Though the Tor foundation itself recommends the use of a VPN as an additional safeguard for users, some of the countries where confidentiality are most critical either block, attempt to block or monitor (or attempt to monitor) encrypted protocol tunnelling – such as Iran, periodically.

Russia is taking an increasingly aggressive stance against VPN usage, at least as it applies to the general public, and has even actively blocked a website that provided information about VPN blockades in Russia, and also provided advice on installing VPNs. Though privacy advocates wonder if Russia will really be able to block ‘unauthorised’ VPNs, the Russian administration has committed itself to trying.

VPNs in the firing line over geoblocking and regional licensing

Since the entire world economy is currently predicated on the different traction between national currencies, and since global businesses have to accommodate their prices to the consumer potential of individual economies, it isn’t surprising that VPNs, with their ability to level this playing field and at least partially circumvent regional restrictions, are becoming increasingly controversial as they apparently emerge from the edge into the mainstream. In 2013 Electronic Frontier Foundation member and privacy advocate Nick Pearson wrote in the Washington Post that his online privacy platform IVPN had seen a 56% upsurge in VPN sales in the wake of the Edward Snowden revelations.

Interestingly Google searches for ‘VPN’ were actually in decline for a long time before Snowden, and the opaque nature of the subject has not affected the search results trend for the term as much as some have estimated.


However this provides no information in itself about VPN uptake, whilst a similar look at the term ‘download Tor’ indicates a decided upward swing for the ‘secure’ browser that was originally invented to protect U.S. espionage operatives and their contacts around the world, and which in itself constitutes a VPN of sorts – albeit not quite as secure as many once imagined.


Imagined or not, VPN usage as related to the circumvention of geo-restrictions has come into unusual focus in the last two years.

A fresh Wikileaks dump of the emails harvested by hackers in late 2015 has recently revealed that Sony Pictures lobbied online streaming provider Netflix to tighten up its famously relaxed stance on the numerous (subscribed and paying) users who employ VPNs to access Netflix territories outside their own.

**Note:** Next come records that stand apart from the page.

Definition readable (v : value) : Prop := forall lower t junk rep h tl p h',
  t_type t < 0 -> t_parent t = place lower -> all_arrays lower -> (length lower + length junk = 8)%nat -> (length lower + depth v <= 8)%nat ->
  build v (parent_of lower) (t_idx t) h = Some (p, h') -> value_read lower t junk rep h (encode v ++ tl) p h' tl.

Lemma snoc_not_nil {A} (l : list A) x : l ++ [x] <> [].
Proof. by destruct l. Qed.

Lemma parent_of_snoc lower q : parent_of (lower ++ [q]) = Some (t_obj q).
Proof. unfold parent_of. by rewrite last_snoc. Qed.

(** The elements of an array, from some place on. *)
Lemma read_elements vs : Forall readable vs -> vs <> [] -> forall lower q t junk rep h tl p h',
  t_type t < 0 -> t_parent t = place (lower ++ [q]) -> all_arrays (lower ++ [q]) -> (length (lower ++ [q]) + length junk = 8)%nat ->
  Forall (fun v => length (lower ++ [q]) + depth v <= 8)%nat vs ->
  t_obj q = Some p -> t_elements q = t_idx t + Z.of_nat (length vs) -> 0 <= t_idx t -> t_elements q < 2 ^ 31 ->
  build_elements p (t_idx t) vs h = Some h' ->
  exists t1 junk1, t_idx t1 = t_elements q - 1 /\ length junk1 = length junk /\
    forall c2, moveToNextTask MAX_TASKS (mk mx (lower ++ [q]) t1 junk1 rep h') = Some (tt, c2) ->
      steps (mk mx (lower ++ [q]) t junk rep h) (concat (map encode vs) ++ tl) c2 tl.
Proof.
  intros Hvs. induction Hvs as [|v vs Hv Hvs IH]; intros Hne; [done|]. clear Hne. intros lower q t junk rep h tl p h' Ht Hp Ha Hj Hd Hobj Hel Hi Hm Hb.
  apply list.Forall_cons in Hd as [Hdv Hd]. cbn [build_elements length] in *. 
  destruct (build v (Some (Some p)) (t_idx t) h) as [[p1 h1]|] eqn:Hbv; [|done]. cbn [mbind option_bind] in Hb.
  assert (Hbv' : build v (parent_of (lower ++ [q])) (t_idx t) h = Some (p1, h1)) by (rewrite parent_of_snoc, Hobj; done).
  destruct (Hv (lower ++ [q]) t junk rep h (concat (map encode vs) ++ tl) p1 h1 Ht Hp Ha Hj Hdv Hbv') as (t1 & junk1 & Hi1 & Hp1 & Hl1 & Hgo).
  rewrite decide_False in Hgo by apply snoc_not_nil. cbn [map concat]. rewrite <- app_assoc. destruct vs as [|v2 vs].
  - cbn in Hb. simplify_eq. cbn [length] in Hel. exists t1, junk1. split_and!; [lia|done|]. intros c2 Hc2. apply Hgo, Hc2.
  - assert (Hq : t_type q = REDIS_REPLY_ARRAY) by (apply Forall_app in Ha as [_ Ha]; by rewrite list.Forall_singleton in Ha).
    pose proof (move_unfold MAX_TASKS lower q t1 junk1 rep h1 Hq) as Hmove. cbn [length] in Hel.
    rewrite (proj2 (Z.eqb_neq _ _)), (proj2 (Z.ltb_lt _ _)) in Hmove by lia. specialize (Hgo _ Hmove). rewrite swrap_small in Hgo by lia.
    set (t2 := mktask (-1) (-1) (t_idx t1 + 1) (t_obj t1) (t_parent t1)) in *.
    destruct (IH ltac:(done) lower q t2 junk1 rep h1 tl p h') as (t3 & junk3 & Hi3 & Hl3 & Hgo3); try done; cbn [t2 t_idx t_parent t_type]; try congruence; try lia.
    { cbn [length]. lia. }
    exists t3, junk3. split_and!; [done|congruence|]. intros c2 Hc2. eapply steps_trans; [exact Hgo|by apply Hgo3].
Qed.
Lemma poll_request_witness :
  query_url (MirrorNode.configured "https://mirror") "0.0.5" (after_options (-7))
  = Return "https://mirror/api/v1/topics/0.0.5/messages?limit=100&order=asc&sequencenumber=gt%3A-7".
Proof.
  apply (poll_request (MirrorNode.configured "https://mirror") "https://mirror"
           eq_refl ltac:(discriminate) "0.0.5" (-7)).
  - unfold safe_integer. lia.
  - discriminate.
Defined.

(** ** The writers *)


Lemma position_ok_dec (m : Molecule) (i : Z) :
  {position_ok m i} + {~ position_ok m i}.
Proof.
  unfold position_ok.
  destruct (Z_le_dec (1 - Z.of_nat (length (molecule_atoms m))) i);
    destruct (Z_le_dec i (Z.of_nat (length (molecule_atoms m))));
    [left|right|right|right]; lia.
Qed.

Lemma resolve_bond_in_range (m : Molecule) (b : Bond) :
  position_ok m (atom1 b) /\ position_ok m (atom2 b) ->
  exists a1 a2,
    resolve_bond m b = ([(a1, a2)], None) /\
    atom_at m (atom1 b) = Some a1 /\
    atom_at m (atom2 b) = Some a2.
Proof.
  unfold resolve_bond, atom_at, position_ok, gen_raise, gen_yield.
  intros [H1 H2].
  destruct (@py_index_in_range _ (molecule_atoms m) (atom1 b - 1)%Z)
    as [a1 [-> Hn1]]; [lia|].
  destruct (@py_index_in_range _ (molecule_atoms m) (atom2 b - 1)%Z)
    as [a2 [-> Hn2]]; [lia|].
  now exists a1, a2.
Qed.

Lemma resolve_bond_out_of_range (m : Molecule) (b : Bond) :
  ~ (position_ok m (atom1 b) /\ position_ok m (atom2 b)) ->
  resolve_bond m b = ([], Some (IndexError "list index out of range")).
Proof.
  unfold resolve_bond, gen_raise, gen_yield. intro Hnot.
  destruct (position_ok_dec m (atom1 b)) as [H1|H1].
  - destruct (@py_index_in_range _ (molecule_atoms m) (atom1 b - 1)%Z)
      as [a1 [-> _]]; [unfold position_ok in H1; lia|].
    rewrite py_index_out_of_range; [reflexivity|].
    unfold position_ok in *. lia.
  - rewrite py_index_out_of_range; [reflexivity|].
    unfold position_ok in *. lia.
Qed.

(** X8: a bond template resolves against a molecule of [n] atoms exactly
    when both of its positions lie from [1 - n] to [n]; it then yields one
    pair, a position from 1 to [n] denoting the atom at that place and a
    position from [1 - n] to 0 an atom counted from the end (0 is the last
    atom); otherwise it yields nothing and raises IndexError. *)
Theorem resolve_bond_positions (m : Molecule) (b : Bond) :
  (position_ok m (atom1 b) /\ position_ok m (atom2 b) ->
   exists a1 a2,
     resolve_bond m b = ([(a1, a2)], None) /\
     atom_at m (atom1 b) = Some a1 /\
     atom_at m (atom2 b) = Some a2) /\
  (~ (position_ok m (atom1 b) /\ position_ok m (atom2 b)) ->
   resolve_bond m b =
     ([], Some (IndexError "list index out of range"))).
Proof.
  split; [apply resolve_bond_in_range|apply resolve_bond_out_of_range].
Qed.

Lemma gen_for_In {A B} (body : A -> gen B) (l : list A) (y : B) :
  In y (fst (gen_for l body)) ->
  exists x, In x l /\ In y (fst (body x)).
Proof.
  induction l as [|x l IH]; simpl; [intros []|].
  destruct (body x) as [ys [e|]] eqn:Hx; simpl.
  - intro Hin. exists x. rewrite Hx. split; [now left|assumption].
  - destruct (gen_for l body) as [zs stop]. simpl in *.
    intro Hin. apply in_app_or in Hin. destruct Hin as [Hin|Hin].
    + exists x. rewrite Hx. split; [now left|assumption].
    + destruct (IH Hin) as [x' [Hx' Hy]]. exists x'. split; [now right|assumption].
Qed.

Lemma resolve_bond_In (m : Molecule) (b : Bond) (p : Atom * Atom) :
  In p (fst (resolve_bond m b)) ->
  In (fst p) (molecule_atoms m) /\ In (snd p) (molecule_atoms m).
Proof.
  unfold resolve_bond, gen_raise, gen_yield.
  destruct (py_index (molecule_atoms m) (atom1 b - 1)%Z) as [a1|e] eqn:H1;
    [|intros []].
  destruct (py_index (molecule_atoms m) (atom2 b - 1)%Z) as [a2|e] eqn:H2;
    [|intros []].
  intros [<-|[]]. simpl. split; eapply py_index_In; eassumption.
Qed.

Lemma connected_pairs_origin (s : System) (p : Atom * Atom) :
  In p (fst (connected_pairs s)) ->
  exists mol_type molecule,
    In mol_type (od_values (molecule_types s)) /\
    In molecule (molecules mol_type) /\
    (exists bond, In bond (bonds mol_type) /\
                  In p (fst (resolve_bond molecule bond))) /\
    In (fst p) (molecule_atoms molecule) /\
    In (snd p) (molecule_atoms molecule).
Proof.
  intro Hin. unfold connected_pairs in Hin.
  apply gen_for_In in Hin. destruct Hin as [mol_type [Hmt Hin]].
  apply gen_for_In in Hin. destruct Hin as [molecule [Hmol Hin]].
  apply gen_for_In in Hin. destruct Hin as [bond [Hbond Hin]].
  destruct (resolve_bond_In _ _ _ Hin) as [Ha Hb].
  exists mol_type, molecule. repeat split; try assumption.
  now exists bond.
Qed.

Lemma molecule_atoms_in_atoms (s : System) (mol_type : MoleculeType)
  (molecule : Molecule) (a : Atom) :
  In mol_type (od_values (molecule_types s)) ->
  In molecule (molecules mol_type) ->
  In a (molecule_atoms molecule) ->
  In a (atoms s).
Proof.
  intros Hmt Hmol Ha. unfold atoms.
  apply in_flat_map. exists mol_type. split; [assumption|].
  apply in_flat_map. exists molecule. now split.
Qed.

(** X9: every pair that [connected_pairs] yields, also before a failure,
    joins two atoms of one and the same molecule of a registered molecule
    type, by a bond template of that type; both atoms are among
    [atoms]. *)
Theorem connected_pairs_within_molecule (s : System) (p : Atom * Atom) :
  In p (fst (connected_pairs s)) ->
  (exists mol_type molecule,
      In mol_type (od_values (molecule_types s)) /\
      In molecule (molecules mol_type) /\
      (exists bond, In bond (bonds mol_type) /\
                    In p (fst (resolve_bond molecule bond))) /\
      In (fst p) (molecule_atoms molecule) /\
      In (snd p) (molecule_atoms molecule)) /\
  In (fst p) (atoms s) /\ In (snd p) (atoms s).
Proof.
  intro Hin.
  destruct (connected_pairs_origin s p Hin)
    as [mol_type [molecule [Hmt [Hmol [Hbond [Ha Hb]]]]]].
  split.
  - exists mol_type, molecule. repeat split; assumption.
  - split; eapply molecule_atoms_in_atoms; eassumption.
Qed.

(** The first pair of water. *)
Lemma connected_pairs_within_molecule_witness :
  In 1%nat (atoms (self water_state)) /\ In 2%nat (atoms (self water_state)).
Proof.
  apply (@connected_pairs_within_molecule (self water_state) (1, 2)%nat).
  simpl. left. reflexivity.
Defined.

Lemma gen_for_length_sum {A B} (body : A -> gen B) (l : list A) :
  snd (gen_for l body) = None ->
  length (fst (gen_for l body)) =
  list_sum (map (fun x => length (fst (body x))) l).
Proof.
  intro Hstop.
  destruct (gen_for_completes body l Hstop) as [-> _]. clear Hstop.
  induction l as [|x l IH]; simpl; [reflexivity|].
  now rewrite length_app, IH.
Qed.

Lemma list_sum_constant {A} (f : A -> nat) (c : nat) (l : list A) :
  Forall (fun x => f x = c) l -> list_sum (map f l) = length l * c.
Proof.
  induction 1 as [|x l Hx _ IH]; simpl; [reflexivity|].
  now rewrite Hx, IH.
Qed.

Lemma list_sum_ext_in {A} (f h : A -> nat) (l : list A) :
  Forall (fun x => f x = h x) l -> list_sum (map f l) = list_sum (map h l).
Proof.
  induction 1 as [|x l Hx _ IH]; simpl; [reflexivity|].
  now rewrite Hx, IH.
Qed.

Lemma resolve_bond_one (molecule : Molecule) (bond : Bond) :
  snd (resolve_bond molecule bond) = None ->
  length (fst (resolve_bond molecule bond)) = 1%nat.
Proof.
  intro H. destruct (resolve_bond_completes molecule bond H) as [p ->].
  reflexivity.
Qed.

(** X10: when [connected_pairs] runs to its end, the number of pairs it
    yields is the sum, over the registered molecule types, of the number
    of molecules times the number of bond templates. *)
Theorem connected_pairs_count (s : System) :
  snd (connected_pairs s) = None ->
  length (fst (connected_pairs s)) =
  list_sum
    (map (fun mol_type =>
            length (molecules mol_type) * length (bonds mol_type))%nat
       (od_values (molecule_types s))).
Proof.
  intro Hstop. unfold connected_pairs in *.
  rewrite (gen_for_length_sum _ _ Hstop).
  destruct (gen_for_completes _ _ Hstop) as [_ Htypes].
  apply list_sum_ext_in.
  eapply Forall_impl; [|exact Htypes]. cbv beta.
  intros mol_type Hmt.
  rewrite (gen_for_length_sum _ _ Hmt).
  destruct (gen_for_completes _ _ Hmt) as [_ Hmols].
  apply list_sum_constant.
  eapply Forall_impl; [|exact Hmols]. cbv beta.
  intros molecule Hmol.
  apply gen_for_one_each; [|assumption].
  intros bond. apply resolve_bond_one.
Qed.

(** Water in three molecules: three times two pairs. *)
Lemma connected_pairs_count_witness :
  length (fst (connected_pairs water3_system)) =
  list_sum
    (map (fun mol_type =>
            length (molecules mol_type) * length (bonds mol_type))%nat
       (od_values (molecule_types water3_system))).
Proof.
  apply (@connected_pairs_count water3_system). reflexivity.
Defined.

Lemma gen_for_length_le {A B} (body : A -> gen B) (l : list A) :
  length (fst (gen_for l body)) <=
  list_sum (map (fun x => length (fst (body x))) l).
Proof.
  induction l as [|x l IH]; simpl; [lia|].
  destruct (body x) as [ys [e|]]; simpl; [lia|].
  destruct (gen_for l body) as [zs stop]. simpl in *.
  rewrite length_app. lia.
Qed.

Sony Pictures’ president of Distribution Keith Le Goy wrote in one of the highlighted mails: “We have asked Netflix to take steps to more closely monitor circumvention websites, and to restrict methods of payment to more clearly weed out subscribers signing up for the service illegally. This is in effect another form of piracy — one semi-sanctioned by Netflix, since they are getting paid by subscribers in territories where Netflix does not have the rights to sell our content,”

Since the U.S. version of Netflix has considerably more content than any of its continental annexes around the world, and since many of its customers are presumably only paying for the service because they can ‘work around’ regional restrictions in this way, the prospect of Netflix banning VPN geo-dodgers would be a major company decision affecting profitability.

VPN usage to address ‘net neutrality’ speed-bumps

One interesting use for a VPN is to circumvent protocol-based traffic-throttling by your ISP, particularly if you’re using Verizon to watch video streaming services such as Netflix in the United States. Since all the protocols and ports you’re using are hidden from your ISP whilst using a VPN, it can’t throttle Netflix or Hulu, because it doesn’t know for sure that you’re using these services. Likewise neither can the use of BitTorrent be individuated, blocked or logged. In the case of Hulu, however, that won’t be the last of your hurdles, since it retains a far more aggressive attitude to off-country VPN stowaways than Netflix currently does.